[Start of Attachment]

(* ===== verification/MemAttempts.v ===== *)
(** [runlimit-memory/src/attempts.rs]: the bounded process-local store of
    outcome-aware attempts: reservations with leases, exponential backoff,
    incremental cleanup; and its refinement of a per-key state machine. *)

From S2P Require Import Prelude RustStd Identifier Policy Decision AttemptPolicy Key OrdSet BoundedShards.
Open Scope list_scope.

Module AttemptStore.

(** [type Key]. *)
Notation AttemptKey := (bytes * bytes)%type.

Record Entry := mkEntry {
  policy : AttemptPolicy;
  failures : Z;
  last_failure : Duration;
  retry_at : Duration;
  lease : option (Z * Duration);
}.

Record State := mkState {
  entries : gmap AttemptKey Entry;
  generation : Z;
  now : Duration;
  cursor : option AttemptKey;
}.

(** [State::default]. *)
Definition State_default : State := mkState ∅ 0 DURATION_ZERO None.

(** [struct MemoryAttemptReceipt]: a weak pointer is the identity of the
    allocation it points to, which the receipt keeps from being reused. *)
Record MemoryAttemptReceipt := mkReceipt {
  receipt_store : nat;
  receipt_key : AttemptKey;
  receipt_generation : Z;
}.

Inductive MemoryAttemptError := Poisoned | SequenceExhausted.
Inductive MemoryAttemptCompletionError := mkCompletionError.

(** [struct MemoryAttemptLimiter]: its state under a mutex, with the
    identity of its allocation; the clock is an input of each call. *)
Record MemoryAttemptLimiter := mkLimiter {
  store_id : nat;
  state : Mutex State;
  capacity : nat;
  observer : bool;
}.

Definition with_clock (store_id capacity : nat) : MemoryAttemptLimiter :=
  mkLimiter store_id (mkMutex false State_default) capacity false.
Definition with_observer (self : MemoryAttemptLimiter) : MemoryAttemptLimiter :=
  mkLimiter (store_id self) (state self) (capacity self) true.
Definition with_state (self : MemoryAttemptLimiter) (poisoned : bool) (st : State)
    : MemoryAttemptLimiter :=
  mkLimiter (store_id self) (mkMutex poisoned st) (capacity self) (observer self).

Definition observe (self : MemoryAttemptLimiter) (observation : AttemptObservation)
    : list AttemptObservation := if observer self then [observation] else [].

(** The keys of a [BTreeMap], in order. *)
Definition btree_keys (entries : gmap AttemptKey Entry) : list AttemptKey :=
  foldr (fun k l => (set_insert k l).1) [] (map fst (map_to_list entries)).

Definition fail (entry : Entry) (now : Duration) : Entry :=
  let failures := saturating_add u32_max (failures entry) 1 in
  mkEntry (policy entry) failures now
    (Duration_saturating_add now (AttemptPolicy_delay (policy entry) failures)) (lease entry).

Definition quiet_at (entry : Entry) (origin now : Duration) : bool :=
  Duration_leb
    (Duration_saturating_add origin (QuotaPeriod_duration (ap_quiet_period (policy entry)))) now.

Definition reconcile (entry : Entry) (now : Duration) : Entry :=
  let entry :=
    match lease entry with
    | Some (_, until) =>
        if Duration_leb until now
        then fail (mkEntry (policy entry) (failures entry) (last_failure entry)
                     (retry_at entry) None) until
        else entry
    | None => entry
    end in
  match lease entry with
  | None =>
      if quiet_at entry (last_failure entry) now
      then mkEntry (policy entry) 0 (last_failure entry) now None
      else entry
  | Some _ => entry
  end.

Definition deny (entry : Entry) (now : Duration) : option AttemptDenial :=
  match lease entry with
  | Some (_, until) =>
      Some (AttemptDenial_Busy (Delay_new (Duration_saturating_sub until now)))
  | None =>
      if Duration_ltb now (retry_at entry)
      then Some (AttemptDenial_Backoff
                   (Delay_new (Duration_saturating_sub (retry_at entry) now)))
      else None
  end.

(** The entry has been quiet since its lease or its last failure ended. *)
Definition cleanable (now : Duration) (entry : Entry) : bool :=
  let origin := match lease entry with Some (_, until) => until | None => last_failure entry end in
  quiet_at entry origin now.

(** The keys one cleanup examines: the next 16 after the cursor. *)
Definition cleanup_keys (st : State) : list AttemptKey :=
  let keys := btree_keys (entries st) in
  take 16 (match cursor st with
           | Some cursor => filter (fun k => cmp cursor k = Lt) keys
           | None => keys
           end).

Definition cleanup_key (now : Duration) (key : AttemptKey) (entries : gmap AttemptKey Entry)
    : gmap AttemptKey Entry :=
  match entries !! key with
  | Some entry => if cleanable now entry then delete key entries else entries
  | None => entries
  end.

Definition cleanup (st : State) (now' : Duration) : State :=
  let keys := cleanup_keys st in
  mkState (fold_left (fun m key => cleanup_key now' key m) keys (entries st))
    (generation st) (now st) (last keys).

(** The critical section of [admit]: the state it leaves, and the denial or
    the generation of the new reservation. *)
Definition admit_locked (capacity : nat) (st : State) (policy' : AttemptPolicy)
    (key : AttemptKey) (clock : Duration)
    : State * Result MemoryAttemptError (AttemptDenial + Z) :=
  let now' := Duration_max (now st) clock in
  let st := mkState (entries st) (generation st) now' (cursor st) in
  let st := cleanup st now' in
  let '(st, denial) :=
    match entries st !! key with
    | Some entry =>
        let entry := reconcile entry now' in
        (mkState (<[key := entry]> (entries st)) (generation st) (now st) (cursor st),
         deny entry now')
    | None =>
        (st, if Nat.leb capacity (size (entries st)) then Some AttemptDenial_StorageCapacity
             else None)
    end in
  match denial with
  | Some denial => (st, Ok (inl denial))
  | None =>
      match checked_add u64_max (generation st) 1 with
      | None => (st, Err SequenceExhausted)
      | Some generation =>
          let entry := default (mkEntry policy' 0 now' now' None) (entries st !! key) in
          let until :=
            Duration_saturating_add now' (QuotaPeriod_duration (ap_lease (policy entry))) in
          let entry := mkEntry (policy entry) (failures entry) (last_failure entry)
                         (retry_at entry) (Some (generation, until)) in
          (mkState (<[key := entry]> (entries st)) generation (now st) (cursor st),
           Ok (inr generation))
      end
  end.

(** [MemoryAttemptLimiter::admit], with the observations it emits. *)
Definition admit_attempt (self : MemoryAttemptLimiter) (subject : AttemptSubject)
    (clock : Outcome Duration)
    : MemoryAttemptLimiter
      * Outcome (Result MemoryAttemptError (AttemptAdmission MemoryAttemptReceipt))
      * list AttemptObservation :=
  let policy := as_policy subject in
  let key := (fingerprint_bytes (ap_fingerprint policy),
              SubjectKey_as_bytes (as_subject subject)) in
  if is_poisoned (state self) then (self, Done (Err Poisoned), [])
  else
    match clock with
    | Panic => (with_state self true (guarded (state self)), Panic, [])
    | Done clock =>
        let '(st, r) := admit_locked (capacity self) (guarded (state self)) policy key clock in
        let self := with_state self false st in
        match r with
        | Err e => (self, Done (Err e), [])
        | Ok (inl denial) =>
            (self, Done (Ok (Denied denial)), observe self (AttemptObservation_Denied denial))
        | Ok (inr generation) =>
            (self, Done (Ok (AttemptAdmission_Admitted
                               (mkReceipt (store_id self) key generation))),
             observe self AttemptObservation_Admitted)
        end
    end.

(** [completion]. *)
Definition completion (outcome : AttemptOutcome) (failures : Z) (delay : Duration)
    : Outcome AttemptCompletion :=
  expect_ok (AttemptCompletion_new outcome failures (Delay_new delay)).

(** The lease a receipt can complete is the live one that created it. *)
Definition receipt_live (self : MemoryAttemptLimiter) (receipt : MemoryAttemptReceipt)
    (now : Duration) (entry : Entry) : bool :=
  Nat.eqb (receipt_store receipt) (store_id self)
  && match lease entry with
     | Some (generation, until) =>
         (generation =? receipt_generation receipt) && Duration_ltb now until
     | None => false
     end.

(** The critical section of [complete]. *)
Definition complete_locked (self : MemoryAttemptLimiter) (st : State)
    (receipt : MemoryAttemptReceipt) (outcome : AttemptOutcome) (clock : Duration)
    : State * Outcome AttemptCompletionResult :=
  let now' := Duration_max (now st) clock in
  let st := mkState (entries st) (generation st) now' (cursor st) in
  match entries st !! receipt_key receipt with
  | Some entry =>
      if receipt_live self receipt now' entry then
        let entry := mkEntry (policy entry) (failures entry) (last_failure entry)
                       (retry_at entry) None in
        let success := bool_decide (outcome = Success) in
        let entry := if success then entry else fail entry now' in
        let '(failures, delay) :=
          if success then (0, DURATION_ZERO)
          else (failures entry, AttemptPolicy_delay (policy entry) (failures entry)) in
        let entries :=
          if success then delete (receipt_key receipt) (entries st)
          else <[receipt_key receipt := entry]> (entries st) in
        (mkState entries (generation st) (now st) (cursor st),
         c ← completion outcome failures delay; mret (Applied c))
      else (st, Done Stale)
  | None => (st, Done Stale)
  end.

(** [MemoryAttemptLimiter::complete], with the observations it emits. *)
Definition complete (self : MemoryAttemptLimiter) (receipt : MemoryAttemptReceipt)
    (outcome : AttemptOutcome) (clock : Outcome Duration)
    : MemoryAttemptLimiter
      * Outcome (Result MemoryAttemptCompletionError AttemptCompletionResult)
      * list AttemptObservation :=
  if is_poisoned (state self) then (self, Done (Err mkCompletionError), [])
  else
    match clock with
    | Panic => (with_state self true (guarded (state self)), Panic, [])
    | Done clock =>
        match complete_locked self (guarded (state self)) receipt outcome clock with
        | (st, Panic) => (with_state self true st, Panic, [])
        | (st, Done result) =>
            let self := with_state self false st in
            (self, Done (Ok result),
             observe self
               (match result with
                | Applied completion => AttemptObservation_Completed completion
                | Stale => AttemptObservation_Stale
                end))
        end
    end.

(** * The abstract attempt

    What a key is at an instant: free, reserved under a generation until its
    lease ends, or backing off after [n] consecutive failures. *)

Inductive status :=
| Free
| Reserved (g : Z) (until : Duration) (n : Z)
| Backoff (n : Z) (last retry : Duration).
(* ===== verification/Draft11.v ===== *)
(** [runlimit-http/src/draft_11.rs]: the [RateLimit-Policy] and [RateLimit]
    response fields of draft-ietf-httpapi-ratelimit-headers-11.  A field is
    specified by a reader of its Structured Field member (RFC 9651: a String
    item with two Integer parameters); the [http] crate's header types are a
    class. *)

From Stdlib Require Import Ascii String.
From S2P Require Import Prelude RustStd Identifier Policy Decision.
From stdpp Require Import prelude list.
Open Scope Z_scope.
Open Scope list_scope.

(** * The encoder *)

Definition MAX_STRUCTURED_FIELD_INTEGER : Z := 999999999999999.
Definition MAX_POLICY_NAME_LENGTH : Z := 128.

Inductive QuotaState :=
| QuotaState_Available (allowance : Allowance)
| QuotaState_Exhausted (denial : QuotaDenial).

#[export] Instance QuotaState_eq_dec : EqDecision QuotaState.
Proof. solve_decision. Defined.

(** The three [From] implementations. *)
Definition QuotaState_of_allowance (allowance : Allowance) : QuotaState :=
  QuotaState_Available allowance.
Definition QuotaState_of_denial (denial : QuotaDenial) : QuotaState :=
  QuotaState_Exhausted denial.
Definition QuotaState_of_admitted (admitted : AdmittedDecision) : QuotaState :=
  match Admitted_view admitted with
  | AdmittedView_Allowed allowance => QuotaState_Available allowance
  | AdmittedView_ShadowDenied denial => QuotaState_Exhausted denial
  end.

Inductive EncodingError :=
| EmptyPolicyName
| PolicyNameTooLong (actual maximum : Z)
| InvalidPolicyNameCharacter (index character : Z)
| StructuredFieldIntegerTooLarge (actual maximum : Z)
| QuotaPeriodNotWholeSeconds (actual : Duration).

#[export] Instance EncodingError_eq_dec : EqDecision EncodingError.
Proof. solve_decision. Defined.

(** The [http] crate's names and values: constructors, and the text they
    hold. *)
Class HttpFields (HeaderName HeaderValue : Type) := {
  header_from_static : str -> Outcome HeaderName;
  header_name_str : HeaderName -> str;
  header_value_try_from : str -> option HeaderValue;
  header_value_bytes : HeaderValue -> bytes;
}.

(** [' '..='~']. *)
Definition visible (c : Z) : Prop := 32 <= c <= 126.
Definition visibleb (c : Z) : bool := (32 <=? c) && (c <=? 126).

(** The loop over [name.char_indices()], pushing on [encoded]. *)
Fixpoint encode_chars (encoded : str) (chars : list (Z * Z)) : Result EncodingError str :=
  match chars with
  | [] => Ok encoded
  | (index, character) :: chars =>
      if negb (visibleb character)
      then Err (InvalidPolicyNameCharacter index character)
      else
        let encoded :=
          if (character =? 34) || (character =? 92) then encoded ++ [92] else encoded in
        encode_chars (encoded ++ [character]) chars
  end.

Definition encode_policy_name (name : str) : Result EncodingError str :=
  if str_len name =? 0 then Err EmptyPolicyName
  else if MAX_POLICY_NAME_LENGTH <? str_len name
  then Err (PolicyNameTooLong (str_len name) MAX_POLICY_NAME_LENGTH)
  else
    encoded ← encode_chars [34] (char_indices name);
    mret (encoded ++ [34]).

Definition structured_integer (value : Z) : Result EncodingError Z :=
  if MAX_STRUCTURED_FIELD_INTEGER <? value
  then Err (StructuredFieldIntegerTooLarge value MAX_STRUCTURED_FIELD_INTEGER)
  else Ok value.

Section Encoder.
Context {HeaderName HeaderValue : Type} `{HttpFields HeaderName HeaderValue}.

Definition header_value (value : str) : Outcome HeaderValue :=
  expect (header_value_try_from value).

(** The field named [header] with one member, or the encoding error. *)
Definition header_field (header : string) (value : Result EncodingError str)
    : Outcome (Result EncodingError (HeaderName * HeaderValue)) :=
  match value with
  | Err e => Done (Err e)
  | Ok value =>
      value ← header_value value;
      name ← header_from_static (byte_string header);
      mret (Ok (name, value))
  end.

Definition quota_policy {P} `{RateLimitPolicy P} (name : str) (policy : P)
    : Outcome (Result EncodingError (HeaderName * HeaderValue)) :=
  header_field "ratelimit-policy"
    (name ← encode_policy_name name;
     quota ← structured_integer (Capacity_get (rp_quota policy));
     let period := rp_quota_period policy in
     if negb (QuotaPeriod_millis period mod 1000 =? 0)
     then Err (QuotaPeriodNotWholeSeconds (QuotaPeriod_duration period))
     else
       period ← structured_integer (QuotaPeriod_millis period / 1000);
       mret (name ++ byte_string ";q=" ++ decimal quota ++ byte_string ";w=" ++ decimal period)).

Definition service_limit (name : str) (state : QuotaState)
    : Outcome (Result EncodingError (HeaderName * HeaderValue)) :=
  header_field "ratelimit"
    (name ← encode_policy_name name;
     let '(available, effective_window) :=
       match state with
       | QuotaState_Available allowance =>
           (Allowance_available allowance, Delay_seconds (Allowance_replenishes_after allowance))
       | QuotaState_Exhausted denial => (0, Delay_seconds (QuotaDenial_retry_after denial))
       end in
     available ← structured_integer available;
     effective_window ← structured_integer effective_window;
     mret (name ++ byte_string ";r=" ++ decimal available
             ++ byte_string ";t=" ++ decimal effective_window)).
End Encoder.

(** * A reader of the fields

    An RFC 9651 String followed by two Integer parameters. *)

(** The rest of a String, after its opening quote. *)
Fixpoint read_string (s : str) : option (str * str) :=
  match s with
  | [] => None
  | c :: s1 =>
      if c =? 34 then Some ([], s1)
      else if c =? 92 then
        match s1 with
        | d :: s2 =>
            if (d =? 34) || (d =? 92)
            then prod_map (cons d) id <$> read_string s2 else None
        | [] => None
        end
      else if visibleb c then prod_map (cons c) id <$> read_string s1
      else None
  end.

Fixpoint read_digits (acc : Z) (s : str) : Z * str :=
  match s with
  | c :: s' => if is_digit c then read_digits (acc * 10 + (c - 48)) s' else (acc, s)
  | [] => (acc, [])
  end.

(** One to fifteen digits. *)
Definition read_integer (s : str) : option (Z * str) :=
  let '(v, rest) := read_digits 0 s in
  let n := (length s - length rest)%nat in
  if (Nat.leb 1 n && Nat.leb n 15) then Some (v, rest) else None.

(** [;key=integer], with a key of one letter. *)
Definition read_parameter (key : Z) (s : str) : option (Z * str) :=
  match s with
  | semicolon :: k :: equals :: s =>
      if (semicolon =? 59) && (k =? key) && (equals =? 61) then read_integer s else None
  | _ => None
  end.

[End of Attachment]

● Task to complete: The job here is to find each line above with the word "Instance" and copy it.

● Completed task:
#[export] Instance QuotaState_eq_dec : EqDecision QuotaState.
#[export] Instance EncodingError_eq_dec : EqDecision EncodingError.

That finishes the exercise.